C’est tenir compte des conséquences de ses actions plutôt que de ses intentions, résume Jeremy Bentham, l’un des pères. « Michel Foucault vint à mon secours en déclarant : Bentham est plus important pour notre société que Kant et Hegel » p.12. Cette façon de voir est proche de celle d’Aristote dans son Éthique à Nicomaque. « J’avoue avoir une grande admiration pour Jeremy Bentham et John Stuart Mill. Ils m’apparaissent comme modernes, ouverts et profondément humanistes. Ils vont contribuer au progrès de leur pays, en favoriser la libéralisation et faire reconnaître les droits de nombreuses minorités. Les deux philosophes ont un point commun : ce sont de grands intellectuels, capables de produire un énorme travail de réflexion et de conceptualisation dans des domaines aussi divers que la philosophie, la politique, l’économie, le droit » p.39.

L’enfer est pavé de bonnes intentions, dit la sagesse populaire ; le paradis consiste à plutôt considérer leurs effets.
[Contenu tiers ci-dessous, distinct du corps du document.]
(** The first half of a turn: make sure a page is loaded. *)
Lemma refill r l :
  holds_pages r l ->
  let m := if zlen (pr_buf r) <=? pr_pos r then load_next r else Ok (true, r) in
  (m = Ok (false, r) /\ l = []) \/
  (exists r1, m = Ok (true, r1) /\ holds_pages r1 l /\
     (pr_pos r < zlen (pr_buf r) /\ r1 = r \/
      zlen (pr_buf r) <= pr_pos r /\ S (pages_left r1) = pages_left r /\
      exists e buf, pr_entries r !! pr_index r = Some e /\
        load_page r e (Z.of_nat (pr_index r)) = Ok buf /\ r1 = loaded r buf)).
Proof.
  intros (Hpos & ps & Hps & ->). cbv zeta.
  destruct (Z.leb_spec (zlen (pr_buf r)) (pr_pos r)) as [Hle|Hlt].
  2:{ right. exists r. split_and!; [done| |by left]. split; eauto. }
  rewrite zdrop_all by lia. cbn [app]. unfold load_next.
  destruct (pr_entries r !! pr_index r) as [e|] eqn:He.
  - right. rewrite (drop_S _ _ _ He) in Hps. destruct ps as [|p ps]; [done|].
    cbn [loads] in Hps. destruct Hps as [Hlp Hps]. rewrite Hlp. cbn [bind]. eexists.
    split; [done|]. split.
    + split; [cbn; pose proof (zlen_nonneg p); lia|]. exists ps. split; [|done].
      apply loads_loaded. cbn [loaded pr_index pr_entries].
      by replace (Z.of_nat (S (pr_index r))) with (Z.of_nat (pr_index r) + 1) by lia.
    + right. split; [done|]. split; [|by eauto].
      unfold pages_left. cbn. apply lookup_lt_Some in He. lia.
  - left. split; [done|]. apply lookup_ge_None in He. rewrite drop_ge in Hps by done.
    by destruct ps.
Qed.

(** The second half: copy what the page has of it. *)
Lemma holds_advance r a b :
  holds_pages r (a ++ b) ->
  let take := Z.min (zlen a) (zlen (pr_buf r) - pr_pos r) in
  sub (pr_pos r) take (pr_buf r) = ztake take a /\
  holds_pages (advance r take) (zdrop take a ++ b).
Proof.
  intros (Hpos & ps & Hps & Heq). cbv zeta.
  set (take := Z.min _ _). assert (0 <= take) by (pose proof (zlen_nonneg a); lia).
  assert (ztake take (zdrop (pr_pos r) (pr_buf r)) = ztake take a) as Ht.
  { rewrite <- (ztake_app_le take (zdrop _ _) (concat ps)) by (rewrite zlen_zdrop; lia).
    rewrite <- Heq. apply ztake_app_le. lia. }
  split; [done|]. split; [cbn; lia|]. exists ps. split; [by apply loads_advance|].
  cbn [advance pr_pos pr_buf]. rewrite Z.add_comm, <- zdrop_zdrop by lia.
  rewrite <- (zdrop_app_le take a), <- (zdrop_app_le take (zdrop _ _)), Heq
    by (rewrite ?zlen_zdrop; lia). done.
Qed.

(** Fuel: one turn for what the buffer holds, one for each page left. *)
Definition turns (r : PageStreamReader) : nat :=
  (if zlen (pr_buf r) <=? pr_pos r then pages_left r else S (pages_left r)).

Lemma read_loop_holds fuel r a b out n :
  holds_pages r (a ++ b) -> n = zlen out + zlen a -> (turns r < fuel)%nat ->
  exists r1, read_loop fuel r n out = Ok (out ++ a, r1) /\ holds_pages r1 b.
Proof.
  revert r a out. induction fuel as [|fuel IH]; intros r a out Hr -> Hf; [lia|].
  cbn [read_loop]. destruct (Z.ltb_spec (zlen out) (zlen out + zlen a)) as [Hlt|Hge].
  2:{ assert (a = []) as -> by (apply zlen_0_nil; pose proof (zlen_nonneg a); lia).
      rewrite app_nil_r. eauto. }
  destruct (refill r _ Hr) as [[-> Hl]|(r1 & -> & Hr1 & Hm)].
  { apply app_nil in Hl as [-> _]. rewrite zlen_nil in Hlt. lia. }
  cbn [bind]. destruct (holds_advance r1 a b Hr1) as [Ht Ha].
  replace (zlen out + zlen a - zlen out) with (zlen a) by lia.
  set (take := Z.min (zlen a) (zlen (pr_buf r1) - pr_pos r1)) in *.
  rewrite Ht. assert (zlen (ztake take a) + zlen (zdrop take a) = zlen a) as Hz
    by (rewrite <- zlen_app, ztake_zdrop; done).
  destruct (decide (take = zlen a)) as [Hd|Hd].
  - rewrite Hd, ztake_all, zdrop_all in * by lia. exists (advance r1 (zlen a)).
    split; [|done]. destruct fuel; cbn [read_loop]; by rewrite zlen_app, Z.ltb_irrefl.
  - destruct (IH _ _ (out ++ ztake take a) Ha) as (r2 & H2 & Hb).
    + rewrite zlen_app. lia.
    + unfold turns in *. cbn [advance pr_buf pr_pos].
      rewrite (proj2 (Z.leb_le _ _)) by lia.
      unfold pages_left in *. cbn [advance pr_entries pr_index].
      destruct Hm as [[Hp ->]|(Hp & Hm & _)].
      * rewrite (proj2 (Z.leb_gt _ _)) in Hf by lia. lia.
      * rewrite (proj2 (Z.leb_le _ _)) in Hf by lia. lia.
    + exists r2. split; [|done]. rewrite H2, <- app_assoc. by rewrite ztake_zdrop.
Qed.

Lemma read_loop_short fuel r l out n :
  holds_pages r l -> zlen out + zlen l < n -> (turns r < fuel)%nat ->
  read_loop fuel r n out = Err (Corrupt "page stream ended early").
Proof.
  revert r l out. induction fuel as [|fuel IH]; intros r l out Hr Hn Hf; [lia|].
  pose proof (zlen_nonneg l). cbn [read_loop]. rewrite (proj2 (Z.ltb_lt _ _)) by lia.
  destruct (refill r _ Hr) as [[-> Hl]|(r1 & -> & Hr1 & Hm)]; [done|]. cbn [bind].
  destruct Hr1 as (Hpos & ps & Hps & ->).
  rewrite zlen_app, zlen_zdrop in Hn. pose proof (zlen_nonneg (concat ps)).
  rewrite Z.min_r by lia. set (take := zlen (pr_buf r1) - pr_pos r1) in *.
  apply (IH _ (concat ps)).
  - split; [cbn; lia|]. exists ps. split; [by apply loads_advance|].
    cbn [advance pr_pos pr_buf]. by rewrite zdrop_all by lia.
  - rewrite zlen_app, zlen_sub by lia. lia.
  - unfold turns in *. cbn [advance pr_buf pr_pos].
    rewrite (proj2 (Z.leb_le _ _)) by lia.
    unfold pages_left in *. cbn [advance pr_entries pr_index].
    destruct Hm as [[Hp ->]|(Hp & Hm & _)].
    + rewrite (proj2 (Z.leb_gt _ _)) in Hf by lia. lia.
    + rewrite (proj2 (Z.leb_le _ _)) in Hf by lia. lia.
Qed.

Lemma turns_enough r : (turns r < S (S (pages_left r)))%nat.
Proof. unfold turns. case_match; lia. Qed.

(** All that is left, and then the end. *)
Lemma read_to_end r l :
  holds_pages r l -> exists r1, read r (zlen l) = Ok (l, r1) /\
    exists what, read r1 1 = Err (Corrupt what).
Proof.
  intros Hr. rewrite <- (app_nil_r l) in Hr.
  destruct (read_loop_holds _ r l [] [] (zlen l) Hr eq_refl (turns_enough r)) as (r1 & H1 & Hr1).
  exists r1. split; [done|]. eexists. by apply (read_loop_short _ r1 []); [| |apply turns_enough].
Qed.
End ops.
End PageReader.

#[export] Instance page_reader_source `{Primitives} : ByteSource PageStreamReader :=
  PageReader.read.

#[export] Instance page_reader_source_laws `{Primitives} : ByteSourceLaws PageStreamReader.
Proof.
  refine {| holds := PageReader.holds_pages |}.
  - intros r a b Hr. apply (PageReader.read_loop_holds _ r a b []); [done|by rewrite zlen_nil|].
    apply PageReader.turns_enough.
  - intros r l n Hr Hn. eexists. apply (PageReader.read_loop_short _ r l); [done|by rewrite zlen_nil|].
    apply PageReader.turns_enough.
Defined.

(** ** Properties *)

(** A page stream is the concatenation of what is written to it, cut into
    pages of the page length. However the data is split into [write] calls, the
    sink of a finished stream has received the same sealed pages, numbered from
    zero, in order, every one full but the last; between two writes less than
    one page is buffered. *)
Theorem page_stream_pages `{Primitives} {P} `{PageSink P} (sink : P) stream kind key page_len ps parts :
  PageStreams.with_page_len sink stream kind key page_len = Some ps ->
  (let* ps := put_all (fun b ps => PageStreams.write ps b) parts ps in
   let* ps := PageStreams.finish ps in Ok (ps_sink ps)) =
  PageStreams.emit_pages kind key stream 0 (zchunks page_len (concat parts)) sink /\
  forall ps', put_all (fun b ps => PageStreams.write ps b) parts ps = Ok ps' ->
    PageStreams.buffered ps' < page_len.
Proof.
  unfold PageStreams.with_page_len. destruct (_ && _) eqn:E; [|done]. intros [= <-]. bprop.
  assert (forall ps, PageStreams.ps_ok ps ->
    put_all (fun b ps => PageStreams.write ps b) parts ps = PageStreams.write ps (concat parts)) as Hw.
  { induction parts as [|b parts IH]; intros ps Hok; [done|]. cbn [put_all concat].
    rewrite PageStreams.write_app_ by done. apply bind_ext. intros ps' Hps'.
    apply IH. by apply (PageStreams.write_ok ps b ps'). }
  assert (PageStreams.ps_ok (PageStreams.fresh sink stream kind key page_len)) as Hok by done.
  rewrite Hw by done. split; [by apply PageStreams.write_finish_pages|].
  intros ps' Hps'. apply PageStreams.write_ok in Hps' as [Hb Hl]; [|done].
  unfold PageStreams.ps_ok in Hb. by rewrite Hl in Hb.
Qed.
Stuart Mill ajoute à cette définition la liberté individuelle et la justice. Les actions sont « morales » si les actions assurent le plus grand bonheur au plus grand nombre – et non pas si elles obéissent sans discuter aux lois, règles et « déontologie » (en grec, discours sur ce qu’il FAUT faire), la « science de la morale » selon Jeremy Bentham, dont il fait le titre de l’un de ses livres. Les cultivés reconnaîtront la célèbre distinction de Max Weber entre éthique de conviction (dogmatique et morale) et éthique de responsabilité (pragmatique et utilitariste). Les deux évidemment se complètent, les règles admises étant des rails pour leur adaptation en fonction des circonstances (p.67). D’où la liberté… régulée.

C’est inverser le tropisme catholique, romain et français d’édicter les commandements avant de vérifier si les actions y obéissent, ou de faire toujours d’autres lois sans vérifier leur application. A l’inverse, il est plus utile de considérer la balance des avantages et des inconvénients de toute décision, car chacune est particulière : le mensonge n’est pas moral – mais peut-on mentir au Nazi pour protéger le Juif qui se cache chez vous ?
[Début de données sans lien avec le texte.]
(* ===== verification/Disk.v ===== *)
(** * Whole-disk manifests ([crates/lr-format/src/disk.rs]) *)

From S2P Require Import Prelude Core Wire Superblock Manifest.

Definition SECTION_DISK_HEADER : Z := 6.
Definition DISK_MANIFEST_VER : Z := 1.
Definition MAX_LEADING_BYTES : Z := 16 * 1024 * 1024.
Definition PT_RAW_BYTES : Z := 1024 * 1024.
Definition SWAP_HEADER_BYTES : Z := 4096.

Module RegionFlags.
Definition HAS_MANIFEST : Z := 1.
Definition BOOTABLE : Z := 2.
End RegionFlags.

Inductive PtType := PtNone | PtGpt | PtMbr.

Module PtTypes.
Definition as_u8 (t : PtType) : Z := match t with PtNone => 0 | PtGpt => 1 | PtMbr => 2 end.
Definition from_u8 (v : Z) : result PtType :=
  match v with
  | 0 => Ok PtNone
  | 1 => Ok PtGpt
  | 2 => Ok PtMbr
  | _ => Err (Corrupt "unknown partition table type {other}")
  end.
Lemma pt_type_from_as_u8 t : from_u8 (as_u8 t) = Ok t.
Proof. by destruct t. Qed.
End PtTypes.

Inductive RegionKind := Leading | PartitionFs | PartitionRaw | Swap.

Module RegionKinds.
Definition as_u8 (k : RegionKind) : Z :=
  match k with Leading => 1 | PartitionFs => 2 | PartitionRaw => 3 | Swap => 4 end.
Definition from_u8 (v : Z) : result RegionKind :=
  match v with
  | 1 => Ok Leading
  | 2 => Ok PartitionFs
  | 3 => Ok PartitionRaw
  | 4 => Ok Swap
  | _ => Err (Corrupt "unknown region kind {other}")
  end.
Definition has_manifest (k : RegionKind) : bool := match k with Swap => false | _ => true end.
Lemma region_kind_from_as_u8 k : from_u8 (as_u8 k) = Ok k.
Proof. by destruct k. Qed.
End RegionKinds.

Record RegionRecord := {
  rg_kind : RegionKind;
  rg_consistency : Consistency;
  rg_bootable : bool;
  rg_index : Z;
  rg_start_lba : Z;
  rg_size_bytes : Z;
  rg_type_guid : bytes;
  rg_partuuid : bytes;
  rg_fs_type : bytes;
  rg_fs_uuid : bytes;
  rg_fs_label : bytes;
  rg_swap_header : bytes;
}.

Module Region.
Definition new (kind : RegionKind) (index start_lba size_bytes : Z) : RegionRecord :=
  {| rg_kind := kind; rg_consistency := Offline; rg_bootable := false; rg_index := index;
     rg_start_lba := start_lba; rg_size_bytes := size_bytes; rg_type_guid := [];
     rg_partuuid := []; rg_fs_type := []; rg_fs_uuid := []; rg_fs_label := [];
     rg_swap_header := [] |}.

Definition has_manifest (r : RegionRecord) : bool := RegionKinds.has_manifest (rg_kind r).

Definition flags (r : RegionRecord) : Z :=
  let flags := 0 in
  let flags := if has_manifest r then Z.lor flags RegionFlags.HAS_MANIFEST else flags in
  if rg_bootable r then Z.lor flags RegionFlags.BOOTABLE else flags.

Definition write `{ByteSink W} (r : RegionRecord) (out : W) : result W :=
  let* out := put_u16 DISK_MANIFEST_VER out in
  let* out := put_u8 (RegionKinds.as_u8 (rg_kind r)) out in
  let* out := put_u8 (Consistencies.as_u8 (rg_consistency r)) out in
  let* out := put_u32 (flags r) out in
  let* out := put_u32 (rg_index r) out in
  let* out := put_u64 (rg_start_lba r) out in
  let* out := put_u64 (rg_size_bytes r) out in
  let* out := put_u16_prefixed (rg_type_guid r) out in
  let* out := put_u16_prefixed (rg_partuuid r) out in
  let* out := put_u16_prefixed (rg_fs_type r) out in
  let* out := put_u16_prefixed (rg_fs_uuid r) out in
  let* out := put_u16_prefixed (rg_fs_label r) out in
  let* out := put_u32 (zlen (rg_swap_header r) mod 2 ^ 32) out in
  let* out := put_bytes (rg_swap_header r) out in
  Ok out.

Definition read `{ByteSource Src} (s : Src) : result (RegionRecord * Src) :=
  let* (ver, s) := Reader.u16 s in
  if negb (ver =? DISK_MANIFEST_VER) then Err (Corrupt "region record version {ver}")
  else
    let* (k, s) := Reader.u8 s in
    let* kind := RegionKinds.from_u8 k in
    let* (c, s) := Reader.u8 s in
    let* consistency := Consistencies.from_u8 c in
    let* (flags, s) := Reader.u32 s in
    if negb (Z.land flags (U32_MAX - Z.lor RegionFlags.HAS_MANIFEST RegionFlags.BOOTABLE) =? 0) then
      Err (Corrupt "unknown region flags 0x{flags:08X}")
    else if negb (Bool.eqb (SbFlags.has flags RegionFlags.HAS_MANIFEST) (RegionKinds.has_manifest kind)) then
      Err (Corrupt "region kind {kind:?} disagrees with its manifest flag")
    else
      let* (index, s) := Reader.u32 s in
      let* (start_lba, s) := Reader.u64 s in
      let* (size_bytes, s) := Reader.u64 s in
      let* (x, s) := Reader.u16_prefixed s in
      let* type_guid := utf8 x (Corrupt "type_guid is not valid UTF-8") in
      let* (x, s) := Reader.u16_prefixed s in
      let* partuuid := utf8 x (Corrupt "partuuid is not valid UTF-8") in
      let* (x, s) := Reader.u16_prefixed s in
      let* fs_type := utf8 x (Corrupt "fs_type is not valid UTF-8") in
      let* (x, s) := Reader.u16_prefixed s in
      let* fs_uuid := utf8 x (Corrupt "fs_uuid is not valid UTF-8") in
      let* (x, s) := Reader.u16_prefixed s in
      let* fs_label := utf8 x (Corrupt "fs_label is not valid UTF-8") in
      let* (swap_len, s) := Reader.u32 s in
      if SWAP_HEADER_BYTES <? swap_len then
        Err (Corrupt "region {index} declares a {swap_len} byte swap header, limit {SWAP_HEADER_BYTES}")
      else
        let* (swap_header, s) := Reader.bytes swap_len s in
        Ok ({| rg_kind := kind; rg_consistency := consistency;
               rg_bootable := SbFlags.has flags RegionFlags.BOOTABLE; rg_index := index;
               rg_start_lba := start_lba; rg_size_bytes := size_bytes;
               rg_type_guid := type_guid; rg_partuuid := partuuid; rg_fs_type := fs_type;
               rg_fs_uuid := fs_uuid; rg_fs_label := fs_label; rg_swap_header := swap_header |}, s).

(** The [while] loop of [chunks]; [u64] sums and the start wrap. *)
Fixpoint chunk_loop (fuel : nat) (start size chunk_size offset : Z) (acc : list (Z * Z)) :
    result (list (Z * Z)) :=
  if offset <? size then
    match fuel with
    | O => Err (Unsupported "chunks: out of fuel")
    | S fuel =>
      let len := Z.min chunk_size (size - offset) in
      chunk_loop fuel start size chunk_size ((offset + chunk_size) mod 2 ^ 64)
        (acc ++ [((start + offset) mod 2 ^ 64, if len <=? U32_MAX then len else U32_MAX)])
    end
  else Ok acc.

Definition chunks (r : RegionRecord) (chunk_size logical_block_size : Z) : result (list (Z * Z)) :=
  if chunk_size =? 0 then Err (Corrupt "chunk size must not be zero")
  else
    let start := wrapping_mul (rg_start_lba r) logical_block_size in
    chunk_loop (Z.to_nat (div_ceil (rg_size_bytes r) chunk_size)) start (rg_size_bytes r) chunk_size 0 [].

Definition chunk_count (r : RegionRecord) (chunk_size : Z) : result Z :=
  if chunk_size =? 0 then Err (Corrupt "chunk size must not be zero")
  else Ok (div_ceil (rg_size_bytes r) chunk_size).

Record ok (r : RegionRecord) : Prop := {
  ok_index : u32_ok (rg_index r);
  ok_start : u64_ok (rg_start_lba r);
  ok_size : u64_ok (rg_size_bytes r);
  ok_type_guid : str_ok (rg_type_guid r);
  ok_partuuid : str_ok (rg_partuuid r);
  ok_fs_type : str_ok (rg_fs_type r);
  ok_fs_uuid : str_ok (rg_fs_uuid r);
  ok_fs_label : str_ok (rg_fs_label r);
  ok_swap : zlen (rg_swap_header r) <= SWAP_HEADER_BYTES;
}.

Definition enc (r : RegionRecord) : bytes :=
  le_bytes 2 DISK_MANIFEST_VER ++ le_bytes 1 (RegionKinds.as_u8 (rg_kind r)) ++
  le_bytes 1 (Consistencies.as_u8 (rg_consistency r)) ++ le_bytes 4 (flags r) ++
  le_bytes 4 (rg_index r) ++ le_bytes 8 (rg_start_lba r) ++ le_bytes 8 (rg_size_bytes r) ++
  (le_bytes 2 (zlen (rg_type_guid r)) ++ rg_type_guid r) ++
  (le_bytes 2 (zlen (rg_partuuid r)) ++ rg_partuuid r) ++
  (le_bytes 2 (zlen (rg_fs_type r)) ++ rg_fs_type r) ++
  (le_bytes 2 (zlen (rg_fs_uuid r)) ++ rg_fs_uuid r) ++
  (le_bytes 2 (zlen (rg_fs_label r)) ++ rg_fs_label r) ++
  le_bytes 4 (zlen (rg_swap_header r) mod 2 ^ 32) ++ rg_swap_header r.

Lemma region_write_emits `{ByteSinkLaws W} r : ok r -> emits (write r) (enc r).
Proof. intros [? ? ? [] [] [] [] [] ?]. unfold write, enc. repeat emits_step. Qed.

Lemma region_read_codec `{ByteSourceLaws Src} r : ok r -> codec read (enc r) r.
Proof.
  intros []. pose proof (zlen_nonneg (rg_swap_header r)) as Hz. unfold SWAP_HEADER_BYTES in *.
  assert (u8_ok (RegionKinds.as_u8 (rg_kind r))) by (by destruct (rg_kind r)).
  assert (u8_ok (Consistencies.as_u8 (rg_consistency r))) by (by destruct (rg_consistency r)).
  assert (u32_ok (flags r)) by (unfold flags; by destruct (has_manifest r), (rg_bootable r)).
  unfold read, enc. rewrite Z.mod_small by lia.
  codec_step. codec_step. codec_step.
  codec_step; [by apply RegionKinds.region_kind_from_as_u8|].
  codec_step. codec_step; [by apply Consistencies.consistency_from_as_u8|]. codec_step.
  codec_step; [unfold flags; by destruct (has_manifest r), (rg_bootable r)|].
  codec_step; [unfold flags, has_manifest; by destruct (rg_kind r), (rg_bootable r)|].
  repeat first [apply codec_str; [done|] | codec_step].
  - apply Z.ltb_ge. done.
  - replace (SbFlags.has (flags r) RegionFlags.BOOTABLE) with (rg_bootable r)
      by (unfold flags; by destruct (has_manifest r), (rg_bootable r)).
    destruct r. apply codec_ret.
Qed.
End Region.

#[export] Hint Resolve Region.region_write_emits : emits.
#[export] Hint Resolve Region.region_read_codec : codec.

(** *** The chunks of a region *)
Module Tiling.
Definition tile (start size chunk_size i : Z) : Z * Z :=
  (start + i * chunk_size, Z.min chunk_size (size - i * chunk_size)).

Lemma chunk_loop_tiles n : forall start size cs i acc,
  0 < cs <= U32_MAX -> 0 <= start -> 0 <= i -> 0 <= size -> start + size <= U64_MAX ->
  size + cs <= 2 ^ 64 -> i + Z.of_nat n = div_ceil size cs ->
  Region.chunk_loop n start size cs (i * cs) acc =
  Ok (acc ++ map (tile start size cs) (seqZ i (Z.of_nat n))).
Proof.
  unfold U64_MAX. induction n as [|n IH]; intros start size cs i acc Hcs Hst Hi Hsz Hu Hw Hn.
  all: pose proof (div_ceil_spec size cs Hsz ltac:(lia)) as Hd.
  - cbn [Region.chunk_loop]. rewrite (proj2 (Z.ltb_ge _ _)); [by rewrite app_nil_r|].
    replace i with (div_ceil size cs) by lia. lia.
  - assert (i * cs < size) as Hlt by nia.
    cbn [Region.chunk_loop]. rewrite (proj2 (Z.ltb_lt _ _)) by done.
    assert ((i * cs + cs) mod 2 ^ 64 = (i + 1) * cs) as ->.
    { destruct (Z.eq_dec (i * cs + cs) (2 ^ 64)) as [He|]; [|rewrite Z.mod_small by nia; lia].
      exfalso. nia. }
    rewrite (Z.mod_small (start + _)) by nia.
    rewrite (proj2 (Z.leb_le _ _)) by lia.
    rewrite IH by (done || lia). rewrite <- app_assoc. do 2 f_equal.
    rewrite (seqZ_cons i) by lia. cbn [map app]. unfold tile. do 2 f_equal. f_equal; lia.
Qed.

Lemma chunks_tiles r cs lbs :
  Region.ok r -> 0 < cs <= U32_MAX -> 0 <= lbs ->
  rg_start_lba r * lbs + rg_size_bytes r <= U64_MAX -> rg_size_bytes r + cs < 2 ^ 64 ->
  Region.chunks r cs lbs =
  Ok (map (tile (rg_start_lba r * lbs) (rg_size_bytes r) cs) (seqZ 0 (div_ceil (rg_size_bytes r) cs))).
Proof.
  intros [_ [Hs _] [Hz _] _ _ _ _ _ _] Hcs Hl Hu Hw. unfold Region.chunks.
  rewrite (proj2 (Z.eqb_neq _ _)) by lia. unfold wrapping_mul, U64_MAX in *.
  rewrite Z.mod_small by nia.
  pose proof (div_ceil_spec _ cs Hz ltac:(lia)).
  assert (0 <= div_ceil (rg_size_bytes r) cs) by nia.
  rewrite (chunk_loop_tiles _ _ _ _ 0) by (unfold U64_MAX; lia || nia).
  by rewrite Z2Nat.id.
Qed.
End Tiling.

(** ** The disk header *)
Record DiskHeader := {
  dh_disk_size : Z;
  dh_logical_block_size : Z;
  dh_pt_type : PtType;
  dh_serial_wwid : bytes;
  dh_pt_raw : bytes;
  dh_regions : list RegionRecord;
}.

Module DiskHeaders.
(** The loop of checks in [write]. *)
Fixpoint check_regions (regions : list RegionRecord) (lbs disk_size : Z) : result unit :=
  match regions with
  | [] => Ok tt
  | region :: regions =>
    let* end_ := ok_or
      (match checked_mul (rg_start_lba region) lbs with
       | Some start => checked_add start (rg_size_bytes region)
       | None => None
       end) (Corrupt "region {} overflows") in
    if disk_size <? end_ then Err (Corrupt "region {} ends at {end}, past the disk size {}")
    else if SWAP_HEADER_BYTES <? zlen (rg_swap_header region) then
      Err (Corrupt "swap header larger than 4 KiB")
    else check_regions regions lbs disk_size
  end.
L’auteur prend toujours des exemples concrets et actuels, pour sa démonstration, y compris dans les films. Un récent exemple est celui du vaccin contre le Covid : fallait-il vacciner massivement avant d’avoir tout le recul nécessaire pour mesurer l’ensemble des effets secondaires possibles (et sauver ainsi la majorité de la population) ou attendre « selon les règles » que toutes les procédures aient été évaluées ? J’ajoute (ce n’est pas dans le livre, qui évite toute polémique) que c’est la propagande russe, jalouse de la réussite occidentale en matière de vaccins bien meilleurs que le sien, qui a tenté de faire croire au complot absurde des nanoparticules inoculées pour rendre docile (et il y a des cons pour le gober !) Faut-il préférer la manière russe des élections truquées, de l’emprisonnement des opposants, du poison, du goulag et de la balle dans la tête pour rendre docile ?
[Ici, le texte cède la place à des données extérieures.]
(** [FileEntry { chunk_refs_here: refs, ..entry }]. *)
Definition with_refs (e : FileEntry) (refs : list bytes) : FileEntry :=
  {| fe_file_kind := fe_file_kind e; fe_mode := fe_mode e; fe_uid := fe_uid e; fe_gid := fe_gid e;
     fe_mtime_sec := fe_mtime_sec e; fe_mtime_nsec := fe_mtime_nsec e; fe_size := fe_size e;
     fe_rdev := fe_rdev e; fe_hardlink_group := fe_hardlink_group e;
     fe_link_target := fe_link_target e; fe_path := fe_path e; fe_xattrs := fe_xattrs e;
     fe_acl := fe_acl e; fe_chunk_refs_total := fe_chunk_refs_total e; fe_chunk_refs_here := refs |}.

Module FileEntries.
(** [(FILE_KIND_REGULAR..=FILE_KIND_SPECIAL).contains(&kind)]. *)
Definition known_kind (kind : Z) : bool :=
  (FILE_KIND_REGULAR <=? kind) && (kind <=? FILE_KIND_SPECIAL).

Definition put_xattr `{ByteSink W} (x : Xattr) (out : W) : result W :=
  let* out := put_u16_prefixed (xa_name x) out in put_u16_prefixed (xa_value x) out.

(** [u32::try_from(len).unwrap_or(u32::MAX)]. *)
Definition clamp_u32 (n : Z) : Z := if n <=? U32_MAX then n else U32_MAX.

Definition write `{ByteSink W} (e : FileEntry) (out : W) : result W :=
  if negb (known_kind (fe_file_kind e)) then Err (Corrupt "unknown file kind {}")
  else
    let* out := put_u16 MANIFEST_VER out in
    let* out := put_u8 SECTION_FILE_ENTRY out in
    let* out := put_u8 0 out in
    let* out := put_u64 (fe_chunk_refs_total e) out in
    let* out := put_u8 (fe_file_kind e) out in
    let* out := put_u32 (fe_mode e) out in
    let* out := put_u32 (fe_uid e) out in
    let* out := put_u32 (fe_gid e) out in
    let* out := put_i64 (fe_mtime_sec e) out in
    let* out := put_u32 (fe_mtime_nsec e) out in
    let* out := put_u64 (fe_size e) out in
    let* out := put_u64 (fe_rdev e) out in
    let* out := put_u32 (fe_hardlink_group e) out in
    let* out := put_u32_prefixed (fe_link_target e) out in
    let* out := put_u16_prefixed (fe_path e) out in
    let* out := put_u32 (clamp_u32 (zlen (fe_xattrs e))) out in
    let* out := put_u32_prefixed (fe_acl e) out in
    let* out := put_u64 (zlen (fe_chunk_refs_here e)) out in
    let* out := put_all put_xattr (fe_xattrs e) out in
    let* out := put_all put_bytes (fe_chunk_refs_here e) out in
    Ok out.

Definition read_xattr `{ByteSource Src} (r : Src) : result (Xattr * Src) :=
  let* (name, r) := Reader.u16_prefixed r in
  let* (value, r) := Reader.u16_prefixed r in
  Ok ({| xa_name := name; xa_value := value |}, r).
Une utilité n’est pas un expédient, pas plus que le bonheur n’est le plaisir. Affiner la pensée par la différence de sens des mots permet de mieux raisonner. La souveraineté de l’individu, grande conquête des Lumières, est en faveur de la liberté en premier ; l’égalité ne peut être que de moyens, pas de résultats. Contrairement à Kant et aux moralistes bibliques, il faut préférer l’expérience aux principes. Ce qui marche doit être encouragé, pas ce qui obéit à l’idéologie. John Stuart Mill « La justice est que chaque personne obtienne (en bien ou en mal) ce qu’elle mérite. » La loi raisonnable est celle qui assure le respect de la liberté de chacun, dans le respect de celle des autres. Pas plus, pas moins.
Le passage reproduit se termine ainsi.